Is a little crustacean powerful enough to stop the Purple Line?

The next big hold-up for the planned Purple Line could be only half a centimeter in length, The Washington Post and ABC 7 reported.

It's the Hay's Spring amphipod, a little, eyeless, colorless, shrimp-like crustacean found in Rock Creek in Northwest Washington, DC, and some environmentalists say it also could be in the creek in Montgomery County, ABC 7 reported. 

It is believed that the only home in the world of this rare little creature—a federally protected endangered species whose presence indicates good water quality—is in Rock Creek Park, The Post reported. 

The proposed Purple Line, which is planned to connect Bethesda to New Carrollton via a light rail line, would pass through Rock Creek Park in Montgomery County.

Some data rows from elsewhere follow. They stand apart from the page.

(* ===== verification/IsoWeek.v ===== *)
(** IsoWeek: the ISO week calendar of include/date/iso_week.h: the fields [weekday] (Monday is 1),
    [year] and [weeknum], their combinations, and the conversions between a year, week and weekday
    and the serial day number.

    The classes that share a name with one of date.h are prefixed with [iso_].  The header is built
    on date.h: the weeks of a year are counted from the last Thursday of the December before. *)

From Stdlib Require Import ZArith Lia.
From stdpp Require Import base list.
From S2P Require Import Prelude Memory Calendar DateUnits DateFields DateYmd DateYmw.

(** The tag of [last]. [src: include/date/iso_week.h 48-51 last_week] *)
Inductive last_week : Type := iso_last.

(** [trunc<weeks>] of a duration of days: division toward zero.
    [src: include/date/date.h 1192-1203 trunc] *)
Definition trunc_weeks (d : days) : weeks := c_div d 7.

(** A [weeks] added to days: seven days each. *)
Definition weeks_to_days (w : weeks) : days := i32 (7 * w).

(** ** weekday *)

(** [src: include/date/iso_week.h 94-120 weekday] *)
Record iso_weekday : Type := MkIsoWeekday { iso_wd : Z }.

#[export] Instance iso_weekday_eq_dec : EqDecision iso_weekday.
Proof. solve_decision. Defined.

(** [src: include/date/iso_week.h 420-426 weekday::to_iso_encoding] *)
Definition to_iso_encoding (z : Z) : Z := if negb (z =? 0) then z else 7.

(** [src: include/date/iso_week.h 428-434 weekday::from_iso_encoding] *)
Definition from_iso_encoding (z : Z) : Z := if negb (z =? 7) then z else 0.

(** [src: include/date/iso_week.h 436-443 weekday::weekday_from_days] *)
Definition iso_weekday_from_days (z : Z) : outcome Z :=
  n ← (if -4 <=? z then s ← int_add z 4; Ret (c_rem s 7)
       else s ← int_add z 5; int_add (c_rem s 7) 6);
  Ret (to_iso_encoding (u8 (u32 n))).

(** [src: include/date/iso_week.h 445-449 weekday::weekday] *)
Definition iso_weekday_ctor (wd : Z) : iso_weekday := MkIsoWeekday (u8 wd).

(** [src: include/date/iso_week.h 451-455 weekday::weekday] *)
Definition iso_weekday_of_weekday (wd : weekday) : iso_weekday :=
  MkIsoWeekday (u8 (weekday_iso_encoding wd)).

(** [src: include/date/iso_week.h 457-461 weekday::weekday] *)
Definition iso_weekday_of_sys_days (dp : sys_days) : outcome iso_weekday :=
  wd ← iso_weekday_from_days dp; Ret (MkIsoWeekday wd).

(** [src: include/date/iso_week.h 463-467 weekday::weekday] *)
Definition iso_weekday_of_local_days (dp : local_days) : outcome iso_weekday :=
  wd ← iso_weekday_from_days dp; Ret (MkIsoWeekday wd).

(** [src: include/date/iso_week.h 490-495 weekday::operator unsigned] *)
Definition iso_weekday_unsigned (this : iso_weekday) : Z := iso_wd this.

(** [src: include/date/iso_week.h 497-502 weekday::operator date::weekday] *)
Definition iso_weekday_to_weekday (this : iso_weekday) : weekday :=
  weekday_ctor (from_iso_encoding (iso_wd this)).

(** [src: include/date/iso_week.h 504-504 weekday::ok] *)
Definition iso_weekday_ok (this : iso_weekday) : bool := (1 <=? iso_wd this) && (iso_wd this <=? 7).

(** [src: include/date/iso_week.h 469-469 weekday::operator++] *)
Definition iso_weekday_pre_inc (this : iso_weekday) : iso_weekday :=
  let wd' := u8 (iso_wd this + 1) in
  if wd' =? 8 then MkIsoWeekday 1 else MkIsoWeekday wd'.

(** [src: include/date/iso_week.h 471-471 weekday::operator--] *)
Definition iso_weekday_pre_dec (this : iso_weekday) : iso_weekday :=
  let wd' := u8 (iso_wd this - 1) in
  if iso_wd this =? 1 then MkIsoWeekday 7 else MkIsoWeekday wd'.

(** [src: include/date/iso_week.h 470-470 weekday::operator++] *)
Definition iso_weekday_post_inc (this : iso_weekday) : iso_weekday * iso_weekday := (this, iso_weekday_pre_inc this).

(** [src: include/date/iso_week.h 472-472 weekday::operator--] *)
Definition iso_weekday_post_dec (this : iso_weekday) : iso_weekday * iso_weekday := (this, iso_weekday_pre_dec this).

(** [src: include/date/iso_week.h 506-512 operator==] *)
Definition iso_weekday_eq (x y : iso_weekday) : bool :=
  iso_weekday_unsigned x =? iso_weekday_unsigned y.

(** [src: include/date/iso_week.h 514-520 operator!=] *)
Definition iso_weekday_ne (x y : iso_weekday) : bool := negb (iso_weekday_eq x y).

(** [src: include/date/iso_week.h 522-529 operator-] *)
Definition iso_weekday_minus_weekday (x y : iso_weekday) : days :=
  let diff := uint_sub (iso_weekday_unsigned x) (iso_weekday_unsigned y) in
  i32 (if diff <=? 6 then diff else uint_add diff 7).

(** [src: include/date/iso_week.h 531-539 operator+] *)
Definition iso_weekday_plus_days (x : iso_weekday) (y : days) : iso_weekday :=
  let wdu := uint_sub (iso_weekday_unsigned x) 1 + y in
  let wk := c_div (if 0 <=? wdu then wdu else wdu - 6) 7 in
  iso_weekday_ctor (uint_add (u32 (wdu - wk * 7)) 1).

(** [src: include/date/iso_week.h 541-547 operator+] *)
Definition days_plus_iso_weekday (x : days) (y : iso_weekday) : iso_weekday :=
  iso_weekday_plus_days y x.

(** [src: include/date/iso_week.h 549-555 operator-] *)
Definition iso_weekday_minus_days (x : iso_weekday) (y : days) : outcome iso_weekday :=
  y' ← duration_neg y; Ret (iso_weekday_plus_days x y').

(** [src: include/date/iso_week.h 474-480 weekday::operator+=] *)
Definition iso_weekday_add_assign (this : iso_weekday) (d : days) : iso_weekday := iso_weekday_plus_days this d.

(** [src: include/date/iso_week.h 482-488 weekday::operator-=] *)
Definition iso_weekday_sub_assign (this : iso_weekday) (d : days) : outcome iso_weekday := iso_weekday_minus_days this d.

(** [src: include/date/iso_week.h 754-754 sun] *)
Definition iso_sun : iso_weekday := iso_weekday_ctor 7.

(** [src: include/date/iso_week.h 755-755 mon] *)
Definition iso_mon : iso_weekday := iso_weekday_ctor 1.

(** [src: include/date/iso_week.h 756-756 tue] *)
Definition iso_tue : iso_weekday := iso_weekday_ctor 2.

(** [src: include/date/iso_week.h 757-757 wed] *)
Definition iso_wed : iso_weekday := iso_weekday_ctor 3.

(** [src: include/date/iso_week.h 758-758 thu] *)
Definition iso_thu : iso_weekday := iso_weekday_ctor 4.

(** [src: include/date/iso_week.h 759-759 fri] *)
Definition iso_fri : iso_weekday := iso_weekday_ctor 5.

"John M. Fitzgerald, a Chevy Chase resident and lawyer, said he and other environmentalists are contemplating a lawsuit to require the Maryland Transit Administration to consider a light-rail line’s impact on the animal," The Post added.

No mention of the Hay's Spring amphipod was made in the final environmental impact study for the Purple Line—the comment period for which closed on Oct. 21, 2013—The Post reported.

>>>Read more about the little creature—and how it could impact the Purple Line—on the websites of The Post and ABC 7.

Many local residents (including Friends of the Capital Crescent Trail) are against the building of the Purple Line in its proposed path in part because the rail would replace mature trees along part of the Capital Crescent Trail (which follows an abandoned set of railroad tracks).